### What the task asks
Reproduce the records exactly, beginning with their first line and ending with the line that contains "fst (execute_attempt a", and output nothing more.
=== Material for this exercise ===
(* ===== verification/Provenance.v ===== *)
(** * Where a verdict comes from

    The worker (verification/worker.rs) with the Noir back end (verification/noir.rs), the
    registry the application builds (app.rs), the store (store/mod.rs) and the verification
    service (rpc/service.rs, rpc/contract.rs) together: a verdict a client reads is the answer to
    the stored proof of a process that was started for it in this run. *)

From stdpp Require Import base gmap list strings relations.
From S2P Require Import Prelude Types StdText Wire ErrorText Samples ProofId ConfigTypes Config App.
From S2P Require Import Noir Rpc Broadcast StoreRecord Store StoreProps Verification VerificationProps.

(** ** The worker *)

Lemma execute_attempt_completed a t v :
  fst (execute_attempt a t) = OutcomeCompleted v ->
  exists d, ends a = Some (d, Ok (Ok v)) /\ d <= t.
Proof.
  unfold execute_attempt, timed. destruct (ends a) as [[d r]|]; [|done].
  destruct (Z.leb_spec d t); [|done]. destruct r as [[v'|f]|]; try done.
  intros [= <-]. eauto.
Qed.

Section provenance.
Context `{Libp2p, Sha256, ProstVarint} {V : Type}.
Context (behaves : VerificationJob -> (V -> Proof_ -> nat -> Attempt) -> Prop).
Context (behaves_wf : forall job verify, behaves job verify -> verify_wf verify).
Context (r : VerifierRegistry V) (config : VerificationConfig).

Section invariant.
(** The jobs of the run. *)
Context (ran : VerificationJob -> Prop).

(** The registered back end for the proof's type returned the verdict for it, for a job of the run
    in one of the allowed attempts and in time. *)
Definition returned_for (p : Proof_) (v : VerificationVerdict) : Prop :=
  exists job verifier verify k d,
    ran job /\ job_proof job = p /\ registry_get r (proof_type p) = Some verifier /\ behaves job verify /\
    (k <= Z.to_nat (max_retries config))%nat /\
    ends (verify verifier p k) = Some (d, Ok (Ok v)) /\ d <= job_timeout config.

Definition authentic (rec : ProofRecord) : Prop :=
  forall v, verification (metadata rec) = Some (Completed v) ->
  exists p, record_proof rec = Some p /\ returned_for p v.

(** A job carries the proof of the record it claimed. *)
Definition job_faithful (j : VerificationJob) : Prop :=
  record_proof (arc_value (claim j)) = Some (job_proof j).

Lemma execute_job_returned verify job v :
  ran job -> behaves job verify ->
  outcome (fst (execute_job verify job (registry_get r (proof_type (job_proof job))) config)) =
    OutcomeCompleted v ->
  returned_for (job_proof job) v.
Proof.
  intros Hran Hb. unfold execute_job. destruct (registry_get _ _) as [verifier|] eqn:Er; [|done].
  destruct (attempt_loop_outcome config (verify verifier (job_proof job))
    (Z.to_nat (max_retries config)) 0) as (k & Hk & Ho & _).
  destruct (attempt_loop _ _ _ _) as [o d]. simpl in *. intros ->. symmetry in Ho.
  apply execute_attempt_completed in Ho as (d' & He & Hd). exists job, verifier, verify, k, d'. split_and!; (done || lia).
Qed.

Record prov (n : node (V := V)) : Prop := {
  pv_store : store_inv (sys_store (node_sys n));
  pv_registry : registry (worker n) = r;
  pv_config : worker_config (worker n) = config;
  pv_jobs : forall j, j ∈ jobs (worker n) -> job_faithful j;
  pv_records : forall id a, records (sys_store (node_sys n)) !! id = Some a -> authentic (arc_value a)
}.

(** A step of the worker that leaves the store alone. *)
Lemma prov_worker p w y b p' w' b' :
  prov (mkNode p w y b) -> registry w' = registry w -> worker_config w' = worker_config w ->
  (forall j, j ∈ jobs w' -> j ∈ jobs w) -> prov (mkNode p' w' y b').
Proof. intros [P1 P2 P3 P4 P5] ?? Hj. split; simpl in *; try congruence; auto. Qed.

(** A step of the store that leaves the worker alone. *)
Lemma prov_store p w y b y' b' :
  prov (mkNode p w y b) -> store_inv (sys_store y') ->
  (forall id a, records (sys_store y') !! id = Some a ->
    records (sys_store y) !! id = Some a \/ authentic (arc_value a)) ->
  prov (mkNode p w y' b').
Proof.
  intros [P1 P2 P3 P4 P5] I Hr. split; simpl in *; try done.
  intros id a Ha. destruct (Hr id a Ha) as [Ha'|]; [by eapply P5|done].
Qed.

Lemma not_completed_authentic rec :
  (forall v, verification (metadata rec) <> Some (Completed v)) -> authentic rec.
Proof. intros Hn v Hv. by destruct (Hn v). Qed.

Lemma env_op_authentic s s' id a :
  store_inv s -> env_op s s' -> records s' !! id = Some a ->
  records s !! id = Some a \/ authentic (arc_value a).
Proof.
  intros I Ho Ha. destruct (verification (metadata (arc_value a))) as [[| |v|f]|] eqn:Ev;
    try (right; apply not_completed_authentic; by rewrite Ev).
  left. by eapply (env_op_state _ _ _ _ (Completed v)).
Qed.

Lemma prov_begin w y id s' o ws p' b :
  prov (mkNode Starting w y b) -> begin_verification id (sys_store y) = (o, s') ->
  registry ws = registry w -> worker_config ws = worker_config w ->
  (forall j, j ∈ jobs ws -> j ∈ jobs w \/ o = Ok (Some j)) ->
  prov (mkNode p' ws (commit s' y) b).
Proof.
  intros P Hb Er Ec Hj. pose proof (op_step_effect _ _ (step_begin id (sys_store y))) as He.
  rewrite Hb in He. simpl in He. destruct P as [P1 P2 P3 P4 P5]. simpl in *.
  split; simpl; try congruence.
  - by apply inv_set_events, (op_effect_inv (sys_store y)).
  - intros j Hin. destruct (Hj j Hin) as [?| ->]; [by apply P4|].
    by apply begin_some in Hb as (_ & _ & _ & ? & _).
  - intros id' a. rewrite begin_eq in Hb.
    destruct (records (sys_store y) !! id) as [a0|] eqn:El; [|simplify_eq; apply P5]. simpl in Hb.
    destruct (chain_observed_at _); [|simplify_eq; apply P5].
    destruct (record_proof _); [|simplify_eq; apply P5].
    case_bool_decide; [|simplify_eq; apply P5]. simplify_eq. simpl. rewrite lookup_insert.
    case_decide; [intros [= <-]|apply P5]. by apply not_completed_authentic.
Qed.

(** The record a job finishes is the record it claimed, with the proof that was verified. *)
Lemma prov_finish p w y b draining l1 job l2 verify t p' w' s' capacity :
  prov (mkNode p w y b) -> node_inv capacity (mkNode p w y b) ->
  jobs w = l1 ++ job :: l2 -> ran job -> behaves job verify ->
  commit_completion_finish draining t
    (fst (execute_job verify job (registry_get (registry w) (proof_type (job_proof job))) (worker_config w)))
    (set_active (active_ids w) (l1 ++ l2) w) (sys_store y) = (p', w', s') ->
  prov (mkNode p' w' (commit s' y) b).
Proof.
  intros [P1 P2 P3 P4 P5] N Ej Hran Hv. simpl in *. rewrite P2, P3.
  assert (job ∈ jobs w) as Hin by (rewrite Ej; set_solver).
  pose proof (execute_job_returned verify job) as Hret.
  set (completion := fst (execute_job _ _ _ _)) in *. unfold commit_completion_finish.
  assert (completion_job completion = job) as -> by apply execute_job_id.
  assert (outcome_wf (outcome completion)) as Hwf by (by eapply execute_job_wf, behaves_wf).
  set (ws := set_active _ _ _).
  assert (w' = ws -> s' = snd (finish_verification t job (outcome completion) (sys_store y)) ->
    prov (mkNode p' w' (commit s' y) b)) as Hprov; [|by destruct (finish_verification _ _ _ _) as [[] ?]; intros [= _ <- <-]; apply Hprov].
  intros -> ->. split; simpl; try done.
  - apply inv_set_events. eapply op_effect_inv; [exact P1|]. apply op_step_effect. by constructor.
  - intros j Hj. apply P4. rewrite Ej. set_solver.
  - intros id a. rewrite finish_eq. destruct (ci_jobs _ _ (ni_claims _ _ N) job Hin) as [_ [_ Hh]].
    simpl in Hh. destruct (records (sys_store y) !! job_id job) as [a0|] eqn:El; [|apply P5].
    destruct (ptr_eq a0 (claim job)) eqn:Ep; [|apply P5]. apply Nat.eqb_eq in Ep. simpl.
    destruct Hh as [[= ->]|[_ D]]; [|by destruct (D _ _ El)].
    destruct (bool_decide _); [|apply P5]. simpl. rewrite lookup_insert.
    case_decide; [intros [= <-]|apply P5]. intros v. simpl. intros Eo.
    exists (job_proof job). split; [exact (P4 job Hin)|]. apply (Hret v Hran Hv).
    destruct (outcome completion); simpl in Eo; congruence.
Qed.

Lemma start_pass_prov w y p' w' s' b :
  prov (mkNode Starting w y b) -> start_pass w (sys_store y) = (p', w', s') ->
  prov (mkNode p' w' (commit_opt s' y) b).
Proof.
  intros P. unfold start_pass. destruct (negb _); [intros [= <- <- <-]; by eapply prov_worker|].
  destruct (pending w) as [|id rest]; [intros [= <- <- <-]; by eapply prov_worker|].
  case_bool_decide; [intros [= <- <- <-]; by eapply prov_worker|].
  destruct (begin_verification id (sys_store y)) as [[[job|]|e] s1] eqn:Eb; intros [= <- <- <-];
    (eapply prov_begin; [exact P|exact Eb|done|done|]); simpl; set_solver.
Qed.

Lemma worker_step_prov capacity n n' :
  worker_step behaves capacity n n' -> node_ok capacity n ->
  (forall j, j ∈ jobs (worker n) -> ran j) -> prov n -> prov n'.
Proof.
  intros Hs Hok Hran P. assert ((forall e, point n <> Returned (Err e)) -> node_inv capacity n) as N.
  { intros Hne. destruct Hok as [[e He]|]; [by destruct (Hne _ He)|done]. }
  destruct Hs as [w y b|w y p' w' s' E|w y|w y|w y event c w' Hr Hh|w y event c e Hr Hh
    |w y b draining l1 job l2 verify t p' w' s' _ Ej Hv Hc|w y b draining l1 job l2 e _ Ej
    |w y b id draining|w y b Ej].
  - specialize (N ltac:(done)).
    destruct (reconcile_spec (sys_store y) w (ni_queue _ _ N) (ni_store _ _ N)) as (_ & (_ & ? & ? & _ & J) & _).
    eapply prov_worker; [exact P|done..|]. by rewrite J.
  - by eapply start_pass_prov.
  - by eapply prov_worker.
  - by eapply prov_worker.
  - destruct (handle_event_wakeup _ _ _ _ _ _ (N ltac:(done)) Hr Hh) as (_ & (_ & ? & ? & _ & J) & _).
    eapply prov_worker; [exact P|done..|]. by rewrite J.
  - by eapply prov_worker.
  - eapply prov_finish; [exact P| |exact Ej| |done..]; [apply N; by destruct draining|].
    apply Hran. simpl. rewrite Ej. set_solver.
  - eapply prov_worker; [exact P|done..|]. simpl. rewrite Ej. set_solver.
  - specialize (N ltac:(done)).
    eapply prov_worker; [exact P|..]; unfold commit_completion_recheck;
      (destruct (get _ _); [|done]); (case_bool_decide; [|done]);
      destruct (enqueue_spec w id (ni_queue _ _ N)) as (_ & (_ & ? & ? & _ & J) & _); [done..|by rewrite J].
  - by eapply prov_worker.
Qed.

Lemma node_step_prov capacity n n' :
  node_step behaves capacity n n' -> node_ok capacity n ->
  (forall j, j ∈ jobs (worker n) -> ran j) -> prov n -> prov n'.
Proof.
  intros Hs Hok Hran P. destruct Hs as [n' Hw|s' Ho|y' Hp|id c Hc|].
  - by eapply worker_step_prov.
  - destruct n as [p w y b]. eapply prov_store; [exact P| |]; simpl.
    + apply inv_set_events. eapply op_effect_inv; [apply P|]. by apply op_step_effect, env_op_step.
    + intros id a. apply env_op_authentic; [apply P|done].
  - destruct n as [p w y b], Hp. eapply prov_store; [exact P| |by left]. apply inv_set_events, P.
  - destruct n as [p w y b]. eapply prov_store; [exact P|apply evict_inv, P|]. intros id' a. simpl.
    destruct (evict_events (sys_store y) id c) as [->|[_ ->]]; [by left|]. simpl.
    rewrite lookup_delete. case_decide; [done|by left].
  - by destruct n as [p w y b], P.
Qed.

End invariant.

(** A job the worker had on the way from the first node to the last. *)
Definition ran_between (capacity : nat) (n0 n : node (V := V)) (j : VerificationJob) : Prop :=
  exists n1, rtc (node_step behaves capacity) n0 n1 /\ rtc (node_step behaves capacity) n1 n /\
    j ∈ jobs (worker n1).

Definition first_node (s0 : ProofStore) : node (V := V) :=
  mkNode Created (VerificationWorker_new s0 r config) (sys_init s0) false.

Lemma run_prov capacity store_config s0 n :
  ProofStore_new store_config = Ok s0 -> rtc (node_step behaves capacity) (first_node s0) n ->
  prov (ran_between capacity (first_node s0) n) n.
Proof.
  intros Hn Hs. set (ran := ran_between capacity (first_node s0) n).
  assert (prov ran (first_node s0)) as P0.
  { pose proof Hn as (I & _ & Hr)%new_inv. split; simpl; try done; [set_solver|].
    intros id a. by rewrite Hr, lookup_empty. }
  assert (forall m, rtc (node_step behaves capacity) m n ->
    rtc (node_step behaves capacity) (first_node s0) m -> prov ran m -> prov ran n) as Hgo.
  { apply (rtc_ind_l (fun m => rtc (node_step behaves capacity) (first_node s0) m -> prov ran m -> prov ran n));
      [done|].
    intros m1 m2 H12 H23 IH Hm P.
    apply IH; [by eapply rtc_r|]. eapply node_step_prov; [exact H12| | |exact P].
    - eapply node_reachable_ok; [done|]. by exists s0.
    - intros j Hj. exists m1. split_and!; [done|by eapply rtc_l|done]. }
  by apply (Hgo (first_node s0)); [|apply rtc_refl|].
Qed.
===
### Written response
(* ===== verification/Provenance.v ===== *)
(** * Where a verdict comes from

    The worker (verification/worker.rs) with the Noir back end (verification/noir.rs), the
    registry the application builds (app.rs), the store (store/mod.rs) and the verification
    service (rpc/service.rs, rpc/contract.rs) together: a verdict a client reads is the answer to
    the stored proof of a process that was started for it in this run. *)

From stdpp Require Import base gmap list strings relations.
From S2P Require Import Prelude Types StdText Wire ErrorText Samples ProofId ConfigTypes Config App.
From S2P Require Import Noir Rpc Broadcast StoreRecord Store StoreProps Verification VerificationProps.

(** ** The worker *)

Lemma execute_attempt_completed a t v :
  fst (execute_attempt a t) = OutcomeCompleted v ->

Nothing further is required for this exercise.